No one knows what Kennedy will do with the Texas case when it returns, but with a Chief Justice McConnell, it appears that there will be five votes to police egregious partisan gerrymanders even without Kennedy’s vote.
In a 2000 law review article, McConnell wrote that "[p]artisan gerrymandering is designed to entrench a particular political faction against effective political challenge—sometimes even to give a political minority effective control." He strongly suggested it violates a provision of the Constitution known as the "Guarantee Clause." Such a holding could open up a whole new area of election law challenges because the courts have previously treated the Guarantee Clause as a part of the Constitution not to be enforced by the courts. McConnell could similarly vote with the four most liberal judges in getting rid of the "racial gerrymandering" cause of action, which the Court recognized in the 1993 case of Shaw v. Reno. In that same law review article quoted above, McConnell offered the Guarantee Clause as a means to "put an end to the embarrassingly standardless line of cases that began with Shaw v. Reno."

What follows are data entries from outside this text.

(** The operations that do not round are accurate, with no error at all. *)
Lemma exact_ops_accurate N : float_accurate exact_ops 0 N.
Proof.
  split.
  - split; [apply Qle_refl|done].
  - intros a b _ _. apply within_refl. lra.
  - intros xs _ _ _. apply within_refl. lra.
  - intros x Hx. exists (rint (x * 10)). split; [|split].
    + apply rint_nonneg. lra.
    + apply within_Qabs. pose proof (rint_close (x * 10)) as H.
      assert (10 * x == x * 10)%Q as -> by ring. lra.
    + apply within_refl. lra.
Qed.

Section AccurateTenure.
Context {ops : FloatOps} {eps : Q} {N : Z} (Hacc : float_accurate ops eps N).

(** The reported value is, up to the float error, a whole number of tenths
    next to ten times the exact mean. *)
Lemma avg_tenure_fl_tenths df picked sel :
  active_set df picked sel <> [] ->
  Z.of_nat (length (active_set df picked sel)) <= N ->
  let M := mean_tenure_years (active_set df picked sel) (to_datetime picked) in
  exists (a : Q) (k : Z),
    avg_tenure_fl ops df picked sel = Some a /\
    0 <= k /\
    within (inject_Z k) (10 * M) ((1 # 2) + 41 * eps * M) /\
    within a (inject_Z k / 10) (eps * (inject_Z k / 10)).
Proof.
  intros Hne Hlen. cbv zeta.
  pose proof (eps_range _ _ _ Hacc) as [He1 He2].
  pose proof (float_mean_close Hacc df picked sel Hne Hlen) as (HM & Hmf & [M1 M2]).
  cbv zeta in HM, Hmf, M1, M2.
  destruct (round_close _ _ _ Hacc _ Hmf) as (k & Hk & [K1 K2] & Ha).
  eexists _, k. split; [by apply avg_tenure_fl_nonempty|]. split; [done|].
  split; [|exact Ha].
  set (M := mean_tenure_years _ _) in *. set (mf := fl_mean ops _) in *.
  unfold within. split; nra.
Qed.

End AccurateTenure.

(** * The computed float64 arithmetic is accurate *)

Lemma pow2_pos e : (0 < pow2 e)%Q.
Proof. apply Qpower_0_lt. done. Qed.

Lemma pow2_plus a b : (pow2 (a + b) == pow2 a * pow2 b)%Q.
Proof. apply Qpower_plus. done. Qed.

Lemma pow2_inject e : 0 <= e -> (pow2 e == inject_Z (2 ^ e))%Q.
Proof. intros H. unfold pow2. by rewrite Zpower_Qpower. Qed.

(** The exponent found is not too large. *)
Lemma ilog2_le x : (0 < x)%Q -> (pow2 (ilog2 x) <= x)%Q.
Proof.
  intros Hx. unfold ilog2. cbv zeta.
  destruct (Qle_bool _ x) eqn:E; [by apply Qle_bool_iff in E|]. clear E.
  destruct x as [n d]. cbn [Qnum Qden].
  assert (0 < n) as Hn by (unfold Qlt in Hx; cbn in Hx; lia).
  pose proof (Z.log2_spec n Hn) as [Ln _].
  pose proof (Z.log2_spec (Z.pos d) ltac:(lia)) as [_ Ld].
  pose proof (Z.log2_nonneg n) as Hln. pose proof (Z.log2_nonneg (Z.pos d)) as Hld.
  set (ln := Z.log2 n) in *. set (ld := Z.log2 (Z.pos d)) in *.
  rewrite (Qmake_Qdiv n d). apply Qle_shift_div_l.
  { change 0%Q with (inject_Z 0). rewrite <- Zlt_Qlt. lia. }
  assert (pow2 (ln - ld - 1) * pow2 (Z.succ ld) == pow2 ln)%Q as Hp.
  { rewrite <- pow2_plus. by replace (ln - ld - 1 + Z.succ ld) with ln by lia. }
  rewrite (pow2_inject (Z.succ ld)) in Hp by lia. rewrite (pow2_inject ln) in Hp by lia.
  pose proof (pow2_pos (ln - ld - 1)) as Hq.
  assert (inject_Z (Z.pos d) <= inject_Z (2 ^ Z.succ ld))%Q as Hd by (rewrite <- Zle_Qle; lia).
  assert (inject_Z (2 ^ ln) <= inject_Z n)%Q as Hn' by (by rewrite <- Zle_Qle).
  set (p := pow2 (ln - ld - 1)) in *. nra.
Qed.

Lemma rnd64_pos_close x : (0 < x)%Q -> within (rnd64_pos x) x (u64 * x).
Proof.
  intros Hx. unfold rnd64_pos. cbv zeta.
  pose proof (Qred_correct (inject_Z (rint (x / pow2 (ilog2 x - 52)))
                            * pow2 (ilog2 x - 52))) as Hred.
  set (r := Qred _) in *.
  pose proof (ilog2_le x Hx) as He.
  assert (pow2 (ilog2 x) == pow2 (ilog2 x - 52) * inject_Z (2 ^ 52))%Q as Hs.
  { rewrite <- (pow2_inject 52) by lia. rewrite <- pow2_plus.
    by replace (ilog2 x - 52 + 52) with (ilog2 x) by lia. }
  pose proof (pow2_pos (ilog2 x - 52)) as Hs0.
  set (s := pow2 (ilog2 x - 52)) in *.
  pose proof (rint_close (x / s)) as Hr. apply Qabs_Qle_condition in Hr as [R1 R2].
  assert (x / s * s == x)%Q as Hxs by (field; lra).
  set (k := inject_Z (rint (x / s))) in *. set (q := (x / s)%Q) in *.
  change (inject_Z (2 ^ 52)) with (4503599627370496 # 1)%Q in Hs.
  unfold within, u64. split; nra.
Qed.

Lemma rnd64_close x : (0 <= x)%Q -> within (rnd64 x) x (u64 * x).
Proof.
  intros Hx. unfold rnd64. destruct (x ?= 0)%Q eqn:E.
  - apply Qeq_alt in E. unfold within, u64. split; lra.
  - apply Qlt_alt in E. lra.
  - apply Qgt_alt in E. by apply rnd64_pos_close.
Qed.

Lemma rnd64_nonneg x : (0 <= x)%Q -> (0 <= rnd64 x)%Q.
Proof. intros Hx. pose proof (rnd64_close x Hx) as [H _]. unfold u64 in H. lra. Qed.

Lemma inject_nat_S n :
  (inject_Z (Z.of_nat (S n)) == 1 + inject_Z (Z.of_nat n))%Q.
Proof. rewrite Nat2Z.inj_succ, <- Z.add_1_l, inject_Z_plus. reflexivity. Qed.

Lemma inject_nat_nonneg n : (0 <= inject_Z (Z.of_nat n))%Q.
Proof. change 0%Q with (inject_Z 0). rewrite <- Zle_Qle. lia. Qed.

(** Rounding a number that is itself close to [t]. *)
Lemma within_round (r v t e u : Q) :
  (0 <= t)%Q -> (0 <= e)%Q -> (0 <= u)%Q ->
  within v t (e * t) -> within r v (u * v) ->
  within r t ((e + u + e * u) * t).
Proof.
  unfold within. intros Ht He Hu [V1 V2] [R1 R2].
  assert (u * v <= u * (t + e * t))%Q by nra.
  split; lra.
Qed.

Lemma within_nonneg v t e : (0 <= t)%Q -> (e <= 1)%Q -> within v t (e * t) -> (0 <= v)%Q.
Proof. unfold within. intros Ht He [V1 _]. nra. Qed.

Lemma u64_pos : (0 <= u64)%Q.
Proof. done. Qed.

(** Adding [xs] from left to right to an accumulator that carries the error
    of [c] roundings. *)
Lemma f64_sum_close_from (xs : list Q) (acc T c : Q) :
  Forall (fun x => 0 <= x)%Q xs ->
  (0 <= c)%Q -> (2 * (c + inject_Z (Z.of_nat (length xs))) * u64 <= 1)%Q ->
  (0 <= T)%Q -> within acc T (2 * c * u64 * T) ->
  within (foldl (fun a x => rnd64 (a + x)) acc xs) (T + Qsum xs)
         (2 * (c + inject_Z (Z.of_nat (length xs))) * u64 * (T + Qsum xs)).
Proof.
  intros Hxs. revert acc T c.
  induction Hxs as [|x xs Hx Hxs IH]; intros acc T c Hc Hn HT Hacc.
  - cbn [foldl length Qsum foldr]. change (inject_Z (Z.of_nat 0)) with 0%Q.
    destruct Hacc. unfold within. split; lra.
  - cbn [foldl Qsum foldr]. fold (Qsum xs).
    pose proof (inject_nat_S (length xs)) as Hi.
    pose proof (inject_nat_nonneg (length xs)) as Hl.
    pose proof u64_pos as Hu.
    cbn [length] in *. set (n := inject_Z (Z.of_nat (length xs))) in *.
    set (n1 := inject_Z (Z.of_nat (S (length xs)))) in *.
    set (u := u64) in *.
    assert (0 <= n1)%Q as Hn1 by lra.
    assert (0 <= n1 * u)%Q as Hnu by (by apply Qmult_le_0_compat).
    assert (0 <= c * u)%Q as Hcu by (by apply Qmult_le_0_compat).
    assert (2 * c * u <= 1)%Q as Hcu1 by lra.
    assert (within (acc + x) (T + x) (2 * c * u * (T + x))) as Hax.
    { destruct Hacc as [A1 A2].
      assert (0 <= c * u * x)%Q by (by apply Qmult_le_0_compat).
      unfold within. split; lra. }
    assert (0 <= T + x)%Q as Htx by lra.
    assert (0 <= 2 * c * u)%Q as Hcu2 by lra.
    pose proof (within_nonneg _ _ _ Htx Hcu1 Hax) as Hax0.
    pose proof (within_round _ _ _ _ u Htx Hcu2 Hu Hax
                  (rnd64_close (acc + x) Hax0)) as Hr.
    destruct (IH (rnd64 (acc + x)) (T + x)%Q (c + 1)%Q) as [I1 I2].
    + lra.
    + fold n. assert (n1 * u == u + n * u)%Q by (rewrite Hi; ring). lra.
    + lra.
    + eapply within_weaken; [|exact Hr].
      assert (0 <= (1 - 2 * c * u) * u * (T + x))%Q by
        (apply Qmult_le_0_compat; [apply Qmult_le_0_compat|]; lra).
      lra.
    + fold n in I1, I2.
      assert ((c + n1) == (c + 1 + n))%Q as Heq by (rewrite Hi; ring).
      unfold within. rewrite Heq. split; lra.
Qed.

Lemma f64_sum_close (xs : list Q) :
  Forall (fun x => 0 <= x)%Q xs ->
  (2 * inject_Z (Z.of_nat (length xs)) * u64 <= 1)%Q ->
  within (f64_sum xs) (Qsum xs) (2 * inject_Z (Z.of_nat (length xs)) * u64 * Qsum xs).
Proof.
  intros Hxs Hn. unfold f64_sum.
  destruct (f64_sum_close_from xs 0 0 0 Hxs) as [H1 H2]; try lra.
  - unfold within. split; lra.
  - unfold within. split; lra.
Qed.

(** The computed float64 operations meet the accuracy taken for granted of
    the library's, for columns of up to 2^20 cells. *)
Lemma binary64_ops_accurate : float_accurate binary64_ops eps64 rows64.
Proof.
  assert (u64 <= eps64)%Q as Hue by done.
  pose proof u64_pos as Hu.
  split.
  - split; done.
  - intros a b Ha Hb. cbn [fl_div binary64_ops].
    pose proof (Qdiv_nonneg a b Ha Hb) as Hq.
    eapply within_weaken; [|apply rnd64_close, Hq].
    set (q := (inject_Z a / inject_Z b)%Q) in *. nra.
  - intros xs Hne Hlen Hxs. cbn [fl_mean binary64_ops]. unfold rows64 in Hlen.
    pose proof (Qsum_nonneg xs Hxs) as HS.
    pose proof (inject_nat_nonneg (length xs)) as Hn0.
    assert (inject_Z (Z.of_nat (length xs)) <= 1048576)%Q as Hn1.
    { change (1048576%Q) with (inject_Z 1048576). by rewrite <- Zle_Qle. }
    assert (1 <= inject_Z (Z.of_nat (length xs)))%Q as Hn2.
    { change 1%Q with (inject_Z 1). rewrite <- Zle_Qle. destruct xs; [done|cbn [length]; lia]. }
    assert (2 * inject_Z (Z.of_nat (length xs)) * u64 <= 1 # 1000)%Q as Hnu.
    { unfold u64. lra. }
    pose proof (f64_sum_close xs Hxs ltac:(lra)) as Hsum.
    pose proof (Qmean_nonneg xs Hxs) as HM.
    unfold Qmean, Qdiv in *.
    set (n := inject_Z (Z.of_nat (length xs))) in *.
    assert (0 <= / n)%Q as Hw by (apply Qinv_le_0_compat; lra).
    apply (within_scale _ _ _ _ Hw) in Hsum.
    assert (within (f64_sum xs * / n) (Qsum xs * / n) (2 * n * u64 * (Qsum xs * / n))) as Hm.
    { destruct Hsum as [S1 S2]. unfold within. split; lra. }
    assert (2 * n * u64 <= 1)%Q as Hnu1 by lra.
    assert (0 <= 2 * n * u64)%Q as Hnu0 by (unfold u64; lra).
    pose proof (within_nonneg _ _ _ HM Hnu1 Hm) as Hm0.
    pose proof (within_round _ _ _ _ u64 HM Hnu0 Hu Hm (rnd64_close _ Hm0)) as Hr.
    eapply within_weaken; [|exact Hr].
    assert (2 * n * u64 + u64 + 2 * n * u64 * u64 <= eps64)%Q as Hb.
    { unfold u64, eps64 in *. nra. }
    set (M := (Qsum xs * / n)%Q) in *. nra.
  - intros x Hx. cbn [fl_round1 binary64_ops].
    assert (0 <= x * 10)%Q as Hx10 by lra.
    pose proof (rnd64_close _ Hx10) as [Y1 Y2].
    pose proof (rnd64_nonneg _ Hx10) as Hy.
    set (y := rnd64 (x * 10)) in *.
    exists (rint y). pose proof (rint_nonneg y Hy) as Hk.
    pose proof (rint_close y) as Hr. apply Qabs_Qle_condition in Hr as [K1 K2].
    split; [done|]. split.
    + assert (u64 * (x * 10) <= eps64 * (10 * x))%Q by nra.
      unfold within. split; lra.
    + assert (0 <= inject_Z (rint y) / 10)%Q as Hk10.
      { assert (0 <= inject_Z (rint y))%Q
          by (change 0%Q with (inject_Z 0); by rewrite <- Zle_Qle).
        unfold Qdiv. change (/ 10)%Q with (1 # 10)%Q. lra. }
      eapply within_weaken; [|apply rnd64_close, Hk10].
      set (q := (inject_Z (rint y) / 10)%Q) in *. nra.
Qed.

(** * The page and the columns of the sheet *)

Lemma getcol_present {A} (df : Loaded) label (cell : Row -> A) :
  label ∈ labels df -> getcol df label cell = Returns (cell <$> body df).
Proof. intros H. unfold getcol. by rewrite bool_decide_eq_true_2. Qed.

Lemma getcol_absent {A} (df : Loaded) label (cell : Row -> A) :
  label ∉ labels df -> getcol df label cell = Raises (KeyError label).
Proof. intros H. unfold getcol. by rewrite bool_decide_eq_false_2. Qed.

Lemma loaded_filter_dept_present df sel :
  "부서" ∈ labels df ->
  loaded_filter_dept df sel
  = Returns {| labels := labels df; body := List.filter (passes_dept sel) (body df) |}.
Proof.
  intros H. unfold loaded_filter_dept. rewrite <- dept_filter_spec.
  destruct (dept_filtered sel); [|by destruct df].
  by rewrite (getcol_present _ _ _ H).
Qed.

In addition, a McConnell Court would be much more likely to uphold the provisions of the Voting Rights Act that come up for renewal in 2007. These provisions, which require certain states (mostly in the South) to seek "preclearance" from the government before making any changes in voting rules, have been attacked as trampling state’s rights. Since the Rehnquist Court’s federalism revolution, many have believed that these renewed Voting Rights Act provisions could be viewed by the Supreme Court as an unconstitutional exercise of Congressional power. McConnell has been critical of this line of cases, and would be much more likely than Rehnquist to uphold the provisions should the law be renewed and attacked as unconstitutional.
Finally, McConnell seems more willing than Rehnquist to consider upholding novel campaign finance arrangements.In editorials appearing in the 1990s in the Chicago Tribune and the Wall Street Journal, McConnell agreed that the First Amendment limits the ability of the state to limit spending on campaigns, but he wrote that Congress could take steps to prevent the sale of access to politicians by political parties. "Americans have a First Amendment right to do what we can to sway public opinion, but not to buy privileged access to our leaders by giving money to their campaigns." Among the steps he endorsed were time limits for spending campaign contributions and a ban on contributions after election day.
In upholding the McCain-Feingold law, the Supreme Court by a 5-4 vote agreed that Congress did not violate the First Amendment in crafting some far-reaching laws aimed at preventing the sale of access to elected officials. Rehnquist was in the minority on this point, so a switch from Rehnquist to McConnell would not change Court doctrine. But it would solidify the moderately pro-campaign finance regulation position on the Court, particularly if Justice O’Connor were the next Justice to leave the Court—she was part of the 5-Justice majority upholding the major provisions of McCain-Feingold.
This little parochial exercise in my area of the law is meant to prove a simple point: Whoever comes next on the Supreme Court will have a great deal of power, with a chance to change and influence the law in many areas that most Americans don’t even think about. That’s true even if a non-controversial candidate of the same political orientation is confirmed to replace a retiring Justice.